[Entries taken from a collection]

=-=-=-=-=

Lemma dict_of_returned {V} (f : str → M V) (g : str → V) w :
  ∀ ks d,
  (∀ k, k ∈ ks → f k w = (Returned (g k), w)) →
  Blueprints.dict_of f ks d w
  = (Returned (foldl (λ d' k, <[k := g k]> d') d ks), w).
Proof.
  induction ks as [|k ks IH]; intros d Hf; [done|].
  simpl. rewrite (bind_returned _ _ w w (g k)) by (apply Hf; by left).
  apply IH. intros k' Hk'. apply Hf. by right.
Qed.

Lemma dict_of_unfinished {V} (f : str → M V) w :
  ∀ ks d,
  (∀ k, k ∈ ks → (f k w).2 = w ∧ ∀ e, (f k w).1 ≠ Raised e) →
  (∃ k, k ∈ ks ∧ (f k w).1 = Unfinished) →
  Blueprints.dict_of f ks d w = (Unfinished, w).
Proof.
  induction ks as [|k ks IH]; intros d Hf (k' & Hk' & Hun); [by apply elem_of_nil in Hk'|].
  simpl. unfold mbind, M_bind.
  destruct (Hf k ltac:(by left)) as [Hw Hraise].
  destruct (f k w) as [[v| |] w'] eqn:Hfk; simpl in *; subst.
  - apply IH; [intros k'' Hk''; apply Hf; by right|].
    apply elem_of_cons in Hk' as [->|Hk']; [by rewrite Hfk in Hun|eauto].
  - by destruct (Hraise e).
  - done.
Qed.

Lemma lookup_foldl_insert {V} (g : str → V) (ks : list str) :
  ∀ (d : gmap str V) k,
  foldl (λ d' k', <[k' := g k']> d') d ks !! k
  = if decide (k ∈ ks) then Some (g k) else d !! k.
Proof.
  induction ks as [|k' ks IH]; intros d k.
  - by rewrite decide_False by apply not_elem_of_nil.
  - simpl. rewrite IH. destruct (decide (k ∈ ks)) as [Hin|Hin].
    + by rewrite decide_True by (by right).
    + destruct (decide (k' = k)) as [->|Hne].
      * rewrite decide_True by left. apply lookup_insert_eq.
      * rewrite decide_False by (by intros [?|?]%elem_of_cons).
        by apply lookup_insert_ne.
Qed.

(** ** Strings *)

Lemma str_in_spec (s t : str) :
  str_in s t = true ↔ ∃ pre post, t = pre ++ s ++ post.
Proof.
  induction t as [|c t IH]; simpl;
    rewrite orb_true_iff, bool_decide_eq_true.
  - split.
    + intros [[post H]|?]; [|done]. by exists [], post.
    + intros (pre & post & H). left. exists post.
      destruct pre; [done|by simplify_eq/=].
  - rewrite IH. split.
    + intros [[post H]|(pre & post & H)].
      * by exists [], post.
      * exists (c :: pre), post. by rewrite H.
    + intros (pre & post & H). destruct pre as [|c' pre]; simpl in H.
      * left. by exists post.
      * right. exists pre, post. by injection H.
Qed.

(** [s in t] after lowering both. *)
Lemma str_in_lower (lower : str → str) (s t : str) :
  str_in (lower s) (lower t) = true ↔ occurs_ignoring_case lower s t.
Proof. apply str_in_spec. Qed.

(** For a [lower] that works character by character, as on ASCII text: some
    run of [k] and the keyword have the same lower-case form. *)
Lemma occurs_ignoring_case_run (f : N → N) (keyword k : str) :
  occurs_ignoring_case (fmap f) keyword k ↔
  ∃ pre run post, k = pre ++ run ++ post ∧ f <$> run = f <$> keyword.
Proof.
  split.
  - intros (a & c & H).
    apply fmap_app_inv in H as (pre & rest & -> & H & ->).
    symmetry in H. apply fmap_app_inv in H as (run & post & H & -> & ->).
    by exists pre, run, post.
  - intros (pre & run & post & -> & H).
    exists (f <$> pre), (f <$> post). by rewrite !fmap_app, H.
Qed.

Lemma str_in_empty (t : str) : str_in [] t = true.
Proof. apply str_in_spec. by exists [], t. Qed.

(** ** find_keyword *)

Lemma elem_of_keys {V} (d : gmap str V) (k : str) :
  k ∈ keys d ↔ is_Some (d !! k).
Proof.
  unfold keys. rewrite list_elem_of_fmap. split.
  - intros ([k' v] & -> & H). apply elem_of_map_to_list in H. by exists v.
  - intros [v H]. exists (k, v). split; [done|]. by apply elem_of_map_to_list.
Qed.

Lemma find_keyword_unfold (lower : str → str) fuel keyword w :
  Blueprints.find_keyword lower fuel keyword w
  = Blueprints.dict_of
      (λ k, r ← Blueprints.find_materials fuel k; mret (pack_list r))
      (filter (λ k, str_in (lower keyword) (lower k) = true) (keys (blueprints w)))
      ∅ w.
Proof. done. Qed.

Lemma find_keyword_frame (lower : str → str) fuel keyword w :
  (Blueprints.find_keyword lower fuel keyword w).2 = w.
Proof.
  rewrite find_keyword_unfold. apply dict_of_frame. intros k w'.
  unfold mbind, M_bind. pose proof (find_materials_frame fuel k w') as H.
  by destruct (Blueprints.find_materials fuel k w') as [[?| |] ?].
Qed.

Lemma find_materials_no_raise fuel x w e :
  is_Some (blueprints w !! x) →
  (Blueprints.find_materials fuel x w).1 ≠ Raised e.
Proof.
  intros [b Hb]. rewrite (find_materials_unfold _ _ _ b) by done.
  pose proof (loop_no_raise fuel (materials_list b) [] 0 w e) as H.
  destruct (Blueprints.find_materials_loop _ _ _ _ _) as [[[? ?]| |] ?];
    simpl in *; congruence.
Qed.

(** One budget that serves every name of a list. *)
Lemma resolves_common_fuel w : ∀ ks : list str,
  (∀ k, k ∈ ks → ∃ l, resolves w k l) →
  ∃ fuel (g : str → list str),
    ∀ k, k ∈ ks → Blueprints.find_materials fuel k w = (Returned (g k), w).
Proof.
  induction ks as [|k ks IH]; intros H.
  - exists 0, (λ _, []). by intros k ?%elem_of_nil.
  - destruct IH as (f1 & g & Hg); [intros k' Hk'; apply H; by right|].
    destruct (H k ltac:(by left)) as (l & f2 & Hl).
    exists (f1 `max` f2), (λ k', if decide (k' = k) then l else g k').
    intros k' Hk'. destruct (decide (k' = k)) as [->|Hne].
    + apply (find_materials_more_fuel f2); [done|lia].
    + apply elem_of_cons in Hk' as [?|Hk']; [done|].
      apply (find_materials_more_fuel f1); [by apply Hg|lia].
Qed.

(** When every matched name resolves, the search returns the table of the
    matched names. *)
Lemma find_keyword_returns (lower : str → str) w keyword :
  (∀ k, is_Some (blueprints w !! k) → str_in (lower keyword) (lower k) = true →
        ∃ l, resolves w k l) →
  ∃ fuel r,
    Blueprints.find_keyword lower fuel keyword w = (Returned r, w) ∧
    ∀ k counts,
      r !! k = Some counts ↔
      is_Some (blueprints w !! k) ∧ str_in (lower keyword) (lower k) = true ∧
      ∃ l, resolves w k l ∧ counts = pack_list l.
Proof.
  intros Hres.
  set (ks := filter (λ k, str_in (lower keyword) (lower k) = true) (keys (blueprints w))).
  assert (Hks : ∀ k, k ∈ ks ↔
            is_Some (blueprints w !! k) ∧ str_in (lower keyword) (lower k) = true).
  { intros k. unfold ks. rewrite list_elem_of_filter, elem_of_keys. tauto. }
  destruct (resolves_common_fuel w ks) as (fuel & g & Hg).
  { intros k [? ?]%Hks. by apply Hres. }
  exists fuel. eexists. split.
  - rewrite find_keyword_unfold. fold ks.
    apply (dict_of_returned _ (λ k, pack_list (g k))).
    intros k Hk. by rewrite (bind_returned _ _ w w (g k)) by by apply Hg.
  - intros k counts. rewrite lookup_foldl_insert, lookup_empty.
    destruct (decide (k ∈ ks)) as [Hk|Hk].
    + pose proof Hk as [? ?]%Hks. split.
      * intros [= <-]. do 2 (split; [done|]). exists (g k).
        split; [|done]. exists fuel. by apply Hg.
      * intros (_ & _ & l & Hl & ->). do 2 f_equal.
        apply (resolves_unique w k); [|done]. exists fuel. by apply Hg.
    + split; [done|]. intros (? & ? & _). destruct Hk. by apply Hks.
Qed.

Lemma find_keyword_unfinished (lower : str → str) w keyword k fuel :
  is_Some (blueprints w !! k) →
  str_in (lower keyword) (lower k) = true →
  tc (needs (blueprints w)) k k →
  Blueprints.find_keyword lower fuel keyword w = (Unfinished, w).
Proof.
  intros Hk Hin Hcyc. rewrite find_keyword_unfold. apply dict_of_unfinished.
  - intros k' [_ Hk']%list_elem_of_filter. apply elem_of_keys in Hk'.
    unfold mbind, M_bind.
    pose proof (find_materials_frame fuel k' w) as Hw.
    pose proof (find_materials_no_raise fuel k' w) as Hr.
    destruct (Blueprints.find_materials fuel k' w) as [[a|e'|] w']; simpl in *.
    + by split.
    + by destruct (Hr e' Hk').
    + by split.
  - exists k. split; [by apply list_elem_of_filter, conj, elem_of_keys|].
    unfold mbind, M_bind. by rewrite cycle_unfinished.
Qed.

(** ** Sums over the materials of a blueprint *)

Lemma count_join_per_unit (t : str) (per_unit : str → list str) ms :
  count t (mjoin (per_unit <$>
            mjoin ((λ '(mat, qty), replicate (Z.to_nat qty) mat) <$> ms)))
  = sum_list ((λ '(y, q), Z.to_nat q * count t (per_unit y)) <$> ms).
Proof.
  induction ms as [|[y q] ms IH]; [done|].
  rewrite !fmap_cons, mjoin_cons, fmap_app, join_app, count_app, IH.
  by rewrite fmap_replicate, count_join_replicate.
Qed.

Lemma expansion_per_unit w (per_unit : str → list str) q leaves n :
  expansion (blueprints w) q leaves n →
  (∀ y, y ∈ q → if contains y (blueprints w)
                then resolves w y (per_unit y) else per_unit y = [y]) →
  leaves ≡ₚ mjoin (per_unit <$> q).
Proof.
  induction 1 as [|m ms ls n Hm _ IH|m b ms la na lb nb Hm Ha _ _ IH]; intros Hq;
    [done| |].
  - pose proof (Hq m ltac:(by left)) as Hu.
    rewrite (contains_false _ _ Hm) in Hu.
    rewrite fmap_cons, mjoin_cons, Hu. simpl. f_equiv.
    apply IH. intros y Hy. apply Hq. by right.
  - pose proof (Hq m ltac:(by left)) as Hu.
    rewrite (contains_true _ _ _ Hm) in Hu.
    destruct (expansion_resolves w m b la na Hm Ha) as (l' & Hl' & Hperm).
    rewrite fmap_cons, mjoin_cons, (resolves_unique _ _ _ _ Hu Hl'), Hperm.
    f_equiv. apply IH. intros y Hy. apply Hq. by right.
Qed.

Lemma acyclic_resolves w x :
  acyclic (blueprints w) → is_Some (blueprints w !! x) → ∃ l, resolves w x l.
Proof.
  intros Hacyc [b Hb].
  destruct (acyclic_expansion _ _ _ Hacyc Hb) as (leaves & n & Hexp).
  destruct (expansion_resolves _ _ _ _ _ Hb Hexp) as (l & Hl & _). eauto.
Qed.

Lemma sn_resolves w x :
  sn (needs (blueprints w)) x → is_Some (blueprints w !! x) → ∃ l, resolves w x l.
Proof.
  intros Hsn [b Hb].
  destruct (sn_expansion _ _ Hsn _ Hb) as (leaves & n & Hexp).
  destruct (expansion_resolves _ _ _ _ _ Hb Hexp) as (l & Hl & _). eauto.
Qed.

(** ** Two levels *)

Lemma expansion_all_raw bps (q : list str) :
  Forall (λ m, bps !! m = None) q → expansion bps q q (length q).
Proof. induction 1; simpl; by constructor. Qed.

=-=-=-=-=

▶ **What the task asks**
The answer should hold only the lines from the start of the records above through the line containing "(∀ k, k ∈ ks → (f", each set down exactly.

▶ **Response box**
Lemma dict_of_returned {V} (f : str → M V) (g : str → V) w :
  ∀ ks d,
  (∀ k, k ∈ ks → f k w = (Returned (g k), w)) →
  Blueprints.dict_of f ks d w
  = (Returned (foldl (λ d' k, <[k := g k]> d') d ks), w).
Proof.
  induction ks as [|k ks IH]; intros d Hf; [done|].
  simpl. rewrite (bind_returned _ _ w w (g k)) by (apply Hf; by left).
  apply IH. intros k' Hk'. apply Hf. by right.
Qed.

Lemma dict_of_unfinished {V} (f : str → M V) w :
  ∀ ks d,
  (∀ k, k ∈ ks → (f k w).2 = w ∧ ∀ e, (f k w).1 ≠ Raised e) →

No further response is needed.